Work to complete
Every line below that has "Cell" in it should be copied.

Records from a data source
(** Under "Avg" and "Max" the aggregation always returns a table, one
    row per polygon in order.  In each row [n] is the number of points
    assigned to the polygon, [count_hi] is 0 and [share_hi] 0.0, and
    [value] is a number (never NaN) that stays within any range holding
    0 and the polygon's non-null scores: within [0,1] for scores in
    [0,1]. *)
Theorem average_and_maximum_rows :
  forall (eds : list (App.ed geometry))
         (days : list (list App.scored_point)) (metric : string)
         (thr : option Q),
    metric = "Avg"%string \/ metric = "Max"%string ->
    exists rows,
      App.ed_stress_agg geometry within (Some eds) days metric thr
        = App.Return geometry rows /\
      map (App.poly geometry) rows = eds /\
      forall r, In r rows ->
        let pts := App.assigned geometry within eds days
                     (App.ed_id geometry (App.poly geometry r)) in
        App.n geometry r = App.size pts /\
        App.count_hi geometry r = 0 /\
        App.share_hi geometry r = App.Fin 0.0 /\
        exists v, App.value geometry r = App.Fin v /\
          forall a b, a <= 0 <= b ->
            (forall x, In (Some x) pts -> a <= x <= b) -> a <= v <= b.
Proof.
  intros eds days metric thr Hmetric.
  unfold App.ed_stress_agg, App.assigned.
  destruct (App.located (List.concat days)) as [|p0 ps] eqn:Eloc.
  { eexists. split; [reflexivity|]. split.
    - rewrite map_map. cbn. apply map_id.
    - intros r Hr. apply in_map_iff in Hr. destruct Hr as (e & <- & _).
      cbn. split; [reflexivity|]. split; [reflexivity|].
      split; [reflexivity|]. exists 0.0. split; [reflexivity|].
      intros a b [Ha Hb] _. split; lra. }
  set (join := App.sjoin geometry within (p0 :: ps) eds).
  assert (Hrow : forall (f : list (option Q) -> option Q) (e : App.ed geometry),
    (forall a b m xs, (forall x, In (Some x) xs -> a <= x <= b) ->
                      f xs = Some m -> a <= m <= b) ->
    let r := {| App.poly := e;
                App.value :=
                  App.Fin (Cell.fillna 0.0
                    (App.join_opt
                       (App.lookup (App.ed_id geometry e)
                                   (App.per_group f join))));
                App.n := Cell.fillna 0
                    (App.lookup (App.ed_id geometry e)
                                (App.per_group App.size join));
                App.count_hi := 0; App.share_hi := App.Fin 0.0 |} in
    App.n geometry r = App.size (App.group_rows (App.ed_id geometry e) join) /\
    App.count_hi geometry r = 0 /\
    App.share_hi geometry r = App.Fin 0.0 /\
    exists v, App.value geometry r = App.Fin v /\
      forall a b, a <= 0 <= b ->
        (forall x, In (Some x) (App.group_rows (App.ed_id geometry e) join) ->
                   a <= x <= b) -> a <= v <= b).
  { intros f e Hf r. subst r.
    cbn [App.n App.count_hi App.share_hi App.value].
    set (id := App.ed_id geometry e).
    rewrite !lookup_per_group.
    destruct (in_dec string_dec id (App.group_ids join)) as [Hin | Hno].
    - cbn [Cell.fillna App.join_opt].
      split; [reflexivity|]. split; [reflexivity|]. split; [reflexivity|].
      eexists. split; [reflexivity|]. intros a b [Ha Hb] Hall.
      destruct (f (App.group_rows id join)) as [m|] eqn:Em; cbn.
      + eapply Hf; eauto.
      + split; lra.
    - cbn [Cell.fillna App.join_opt].
      assert (Hnil : App.group_rows id join = []).
      { destruct (App.group_rows id join) as [|x xs] eqn:Er; [reflexivity|].
        exfalso. apply Hno. apply in_group_ids.
        unfold App.group_rows in Er.
        destruct (filter _ join) as [|[y o] l] eqn:Ef; [discriminate|].
        assert (Hy : In (y, o) (filter
                      (fun j : option Q * option string =>
                         match snd j with
                         | Some i => String.eqb i id
                         | None => false
                         end) join))
          by (rewrite Ef; now left).
        apply filter_In in Hy. destruct Hy as [Hy Ho]. cbn in Ho.
        destruct o as [i|]; [| discriminate].
        apply String.eqb_eq in Ho. subst i. exists y. exact Hy. }
      rewrite Hnil.
      split; [reflexivity|]. split; [reflexivity|]. split; [reflexivity|].
      eexists. split; [reflexivity|]. intros a b [Ha Hb] _.
      cbn. split; lra. }
  destruct Hmetric as [-> | ->]; cbn [String.eqb Ascii.eqb Bool.eqb].
  - eexists. split; [reflexivity|]. split.
    + rewrite map_map. cbn. apply map_id.
    + intros r Hr. apply in_map_iff in Hr. destruct Hr as (e & <- & _).
      apply (Hrow App.mean e). intros a b m xs. apply mean_bounds.
  - eexists. split; [reflexivity|]. split.
    + rewrite map_map. cbn. apply map_id.
    + intros r Hr. apply in_map_iff in Hr. destruct Hr as (e & <- & _).
      apply (Hrow App.max e). intros a b m xs. apply max_bounds.
Qed.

Your solution
                  App.Fin (Cell.fillna 0.0
                App.n := Cell.fillna 0
    - cbn [Cell.fillna App.join_opt].
    - cbn [Cell.fillna App.join_opt].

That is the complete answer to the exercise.